The input:
......
(** The scripted AWS provider.  The clients are built; as in botocore, the
    CloudFormation client has no paginator for
    [describe_stack_resource_drifts].  A detection job is named after its
    stack; the state counts the polls answered since the last detection
    request. *)
Definition aws (script : list (string * stack_script)) (publish_error : option exn)
    : Notifier.Provider nat := {|
  Notifier.boto3_client _ w := (w, inr tt);
  Notifier.get_paginator _ w := (w, inl not_pageable);
  Notifier.detect_stack_drift stack_name w :=
    match stack_script_of script stack_name with
    | Some _ => (0, inr {| Notifier.StackDriftDetectionId := stack_name |})
    | None => (w, inl no_such_stack)
    end;
  Notifier.describe_stack_drift_detection_status drift_detection_id w :=
    match stack_script_of script drift_detection_id with
    | Some sc =>
        (S w, if Nat.ltb w (pending_polls sc) then inr in_progress else final_answer sc)
    | None => (w, inl no_such_stack)
    end;
  Notifier.paginate stack_name filters w :=
    match stack_script_of script stack_name with
    | Some sc => (w, (filter_page filters <$> held_pages sc, paging_error sc))
    | None => (w, ([], Some no_such_stack))
    end;
  Notifier.publish _ _ _ w :=
    (w, match publish_error with Some e => inl e | None => inr tt end)
|}.

(** A provider for which no region is configured: no client can be built. *)
Definition no_region : exn := Exception OtherException "You must specify a region.".

Definition aws_no_region : Notifier.Provider nat := {|
  Notifier.boto3_client _ w := (w, inl no_region);
  Notifier.get_paginator _ w := (w, inl not_pageable);
  Notifier.detect_stack_drift _ w := (w, inl no_such_stack);
  Notifier.describe_stack_drift_detection_status _ w := (w, inl no_such_stack);
  Notifier.paginate _ _ w := (w, ([], Some no_such_stack));
  Notifier.publish _ _ _ w := (w, inl no_such_stack)
|}.

Definition complete (verdict : string) : Notifier.status_resp := {|
  Notifier.DetectionStatus := "DETECTION_COMPLETE";
  Notifier.StackDriftStatus := Some verdict;
  Notifier.DetectionStatusReason := None
|}.

Definition failed : Notifier.status_resp := {|
  Notifier.DetectionStatus := "DETECTION_FAILED";
  Notifier.StackDriftStatus := None;
  Notifier.DetectionStatusReason := Some "Internal failure"
|}.

Definition record_of (id status : string) : Notifier.drift := {|
  Notifier.LogicalResourceId := id;
  Notifier.ResourceType := "AWS::DynamoDB::Table";
  Notifier.StackResourceDriftStatus := status;
  Notifier.ExpectedProperties := Some "{}";
  Notifier.ActualProperties := None
|}.

Definition drifted_pages : list Notifier.page :=
  [{| Notifier.StackResourceDrifts :=
        [record_of "Orders" "MODIFIED"; record_of "Users" "IN_SYNC"] |};
   {| Notifier.StackResourceDrifts :=
        [record_of "Audit" "NOT_CHECKED"; record_of "Sessions" "DELETED"] |}].

Definition dynamo_arn : string :=
  "arn:aws:cloudformation:ap-south-1:471112828084:stack/DynamoDB/eac28c70".

Definition aws_script : list (string * stack_script) :=
  [(dynamo_arn,
    {| pending_polls := 2; final_answer := inr (complete "DRIFTED");
       held_pages := drifted_pages; paging_error := None |});
   ("MyStack",
    {| pending_polls := 1; final_answer := inr (complete "IN_SYNC");
       held_pages := []; paging_error := None |});
   ("Broken",
    {| pending_polls := 0; final_answer := inr failed;
       held_pages := []; paging_error := None |});
   ("Slow",
    {| pending_polls := 30; final_answer := inr (complete "IN_SYNC");
       held_pages := []; paging_error := None |})].

Definition no_verdict : Notifier.status_resp := {|
  Notifier.DetectionStatus := "DETECTION_COMPLETE";
  Notifier.StackDriftStatus := None;
  Notifier.DetectionStatusReason := None
|}.

Definition throttled : exn := Exception OtherException "Rate exceeded".

(** More stacks: one whose verdict is neither DRIFTED nor IN_SYNC, one whose
    completed answer lacks the verdict, and one whose second poll raises. *)
Definition odd_script : list (string * stack_script) :=
  [("stack/Odd/1",
    {| pending_polls := 0; final_answer := inr (complete "UNKNOWN");
       held_pages := drifted_pages; paging_error := None |});
   ("NoVerdict",
    {| pending_polls := 1; final_answer := inr no_verdict;
       held_pages := []; paging_error := None |});
   ("Flaky",
    {| pending_polls := 1; final_answer := inl throttled;
       held_pages := []; paging_error := None |})].

Definition aws_config (stacks : list string) : Notifier.Config := {|
  Notifier.SNS_TOPIC_ARN := "arn:aws:sns:ap-south-1:471112828084:Detect_Drift";
  Notifier.STACK_ARNS := stacks
|}.

End Fake.

(* ===================================================================== *)
(** * Properties of the Resource Group Auditor *)
(* ===================================================================== *)

Module AuditorProofs.
Import Auditor.

Example check_resource_ok : check_resource CONFIG Fake.vm_ok = None.
Proof. vm_compute. reflexivity. Qed.

Example check_resource_elsewhere :
  check_resource CONFIG Fake.disk_elsewhere
  = Some [("Resource", "disk-1"); ("Type", "Microsoft.Compute/disks");
          ("Status", "DRIFTED");
          ("Details",
           "Region: eastus (Expected westeurope), Missing Tag: Environment=Production")].
Proof. vm_compute. reflexivity. Qed.

(** ** The loop over the resources *)

Section Resources.
Variable CONFIG : Config.

(** The tag loop adds, to what the region check left, one reason per expected
    tag that differs, and raises the flag when there is one. *)
Lemma foldl_tag_check (resource : Resource) (items : list (string * string))
    (drifted : bool) (reasons : list string) :
  foldl (tag_check (default ∅ (tags resource))) (drifted, reasons) items
  = (drifted || bool_decide (Exists (tag_differs resource) items),
     reasons ++ ((λ item, tag_reason item.1 item.2)
                   <$> filter (tag_differs resource) items)).
Proof.
  revert drifted reasons.
  induction items as [|[key value] items IH]; intros drifted reasons.
  - cbn [foldl]. rewrite bool_decide_eq_false_2 by (intros Hx; inversion Hx).
    rewrite filter_nil, fmap_nil. by rewrite orb_false_r, app_nil_r.
  - cbn [foldl tag_check]. rewrite filter_cons.
    destruct (decide (tag_differs resource (key, value))) as [Hd|Hd].
    + rewrite bool_decide_eq_true_2 by exact Hd.
      rewrite IH. cbn [snd]. f_equal.
      * rewrite (bool_decide_eq_true_2 (Exists _ (_ :: _)))
          by (by apply Exists_cons_hd).
        by rewrite orb_true_r.
      * by rewrite fmap_cons, <- app_assoc.
    + rewrite bool_decide_eq_false_2 by exact Hd.
      rewrite IH. f_equal. f_equal. apply bool_decide_ext.
      rewrite Exists_cons. tauto.
Qed.

(** The loop body computes the finding the specification asks for. *)
Lemma check_resource_expected (resource : Resource) :
  check_resource CONFIG resource = expected_finding CONFIG resource.
Proof.
  unfold check_resource, expected_finding, region_check, failing_reasons, mismatched.
  destruct (decide (region_differs CONFIG resource)) as [Hr|Hr].
  - rewrite bool_decide_eq_true_2 by exact Hr.
    cbn [snd app]. rewrite foldl_tag_check. cbn [orb].
    rewrite decide_True by (by left). done.
  - rewrite bool_decide_eq_false_2 by exact Hr.
    rewrite foldl_tag_check. cbn [orb app].
    destruct (decide (Exists (tag_differs resource) (EXPECTED_TAGS CONFIG))) as [He|He].
    + rewrite bool_decide_eq_true_2 by exact He.
      rewrite decide_True by (by right). done.
    + rewrite bool_decide_eq_false_2 by exact He.
      rewrite decide_False by tauto. done.
Qed.

(** Every resource adds its own finding, if it has one, and nothing else. *)
Lemma resource_loop_omap (resources : list Resource) (drift_report : list dict) :
  resource_loop CONFIG resources drift_report
  = drift_report ++ omap (check_resource CONFIG) resources.
Proof.
  revert drift_report.
  induction resources as [|resource rest IH]; intros drift_report; cbn.
  - by rewrite app_nil_r.
  - rewrite IH. destruct (check_resource CONFIG resource); [|done].
    by rewrite <- app_assoc.
Qed.

End Resources.


(** ** A tag with another value and a missing tag *)

(** A dict has one value per key. *)
Lemma dict_value_unique (items : list (string * string)) (key v1 v2 : string) :
  NoDup items.*1 -> (key, v1) ∈ items -> (key, v2) ∈ items -> v1 = v2.
Proof.
  induction items as [|[k v] items IH]; cbn; intros Hnd H1 H2.
  - by apply elem_of_nil in H1.
  - apply NoDup_cons in Hnd as [Hk Hnd].
    apply elem_of_cons in H1 as [H1|H1]; apply elem_of_cons in H2 as [H2|H2].
    + congruence.
    + exfalso. apply Hk. injection H1 as -> ->.
      apply list_elem_of_fmap. by exists (k, v2).
    + exfalso. apply Hk. injection H2 as -> ->.
      apply list_elem_of_fmap. by exists (k, v1).
    + by apply IH.
Qed.

Lemma filter_ext_elem_of {A} (P Q : A -> Prop)
    `{!∀ x, Decision (P x), !∀ x, Decision (Q x)} (l : list A) :
  (∀ x, x ∈ l -> P x ↔ Q x) -> filter P l = filter Q l.
Proof.
  induction l as [|a l IH]; intros Hext; [done|].
  rewrite !filter_cons.
  assert (P a ↔ Q a) as Ha by (apply Hext; left).
  assert (filter P l = filter Q l) as ->
    by (apply IH; intros x Hx; apply Hext; by right).
  destruct (decide (P a)), (decide (Q a)); tauto || done.
Qed.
......
Work request: Go to the line in the material above that contains "Definition failed : Notifier.status_resp" and copy exactly from there through the line that contains "1; final_answer := inr (complete", stopping after it.

Solution to the problem:
Definition failed : Notifier.status_resp := {|
  Notifier.DetectionStatus := "DETECTION_FAILED";
  Notifier.StackDriftStatus := None;
  Notifier.DetectionStatusReason := Some "Internal failure"
|}.

Definition record_of (id status : string) : Notifier.drift := {|
  Notifier.LogicalResourceId := id;
  Notifier.ResourceType := "AWS::DynamoDB::Table";
  Notifier.StackResourceDriftStatus := status;
  Notifier.ExpectedProperties := Some "{}";
  Notifier.ActualProperties := None
|}.

Definition drifted_pages : list Notifier.page :=
  [{| Notifier.StackResourceDrifts :=
        [record_of "Orders" "MODIFIED"; record_of "Users" "IN_SYNC"] |};
   {| Notifier.StackResourceDrifts :=
        [record_of "Audit" "NOT_CHECKED"; record_of "Sessions" "DELETED"] |}].

Definition dynamo_arn : string :=
  "arn:aws:cloudformation:ap-south-1:471112828084:stack/DynamoDB/eac28c70".

Definition aws_script : list (string * stack_script) :=
  [(dynamo_arn,
    {| pending_polls := 2; final_answer := inr (complete "DRIFTED");
       held_pages := drifted_pages; paging_error := None |});
   ("MyStack",
    {| pending_polls := 1; final_answer := inr (complete "IN_SYNC");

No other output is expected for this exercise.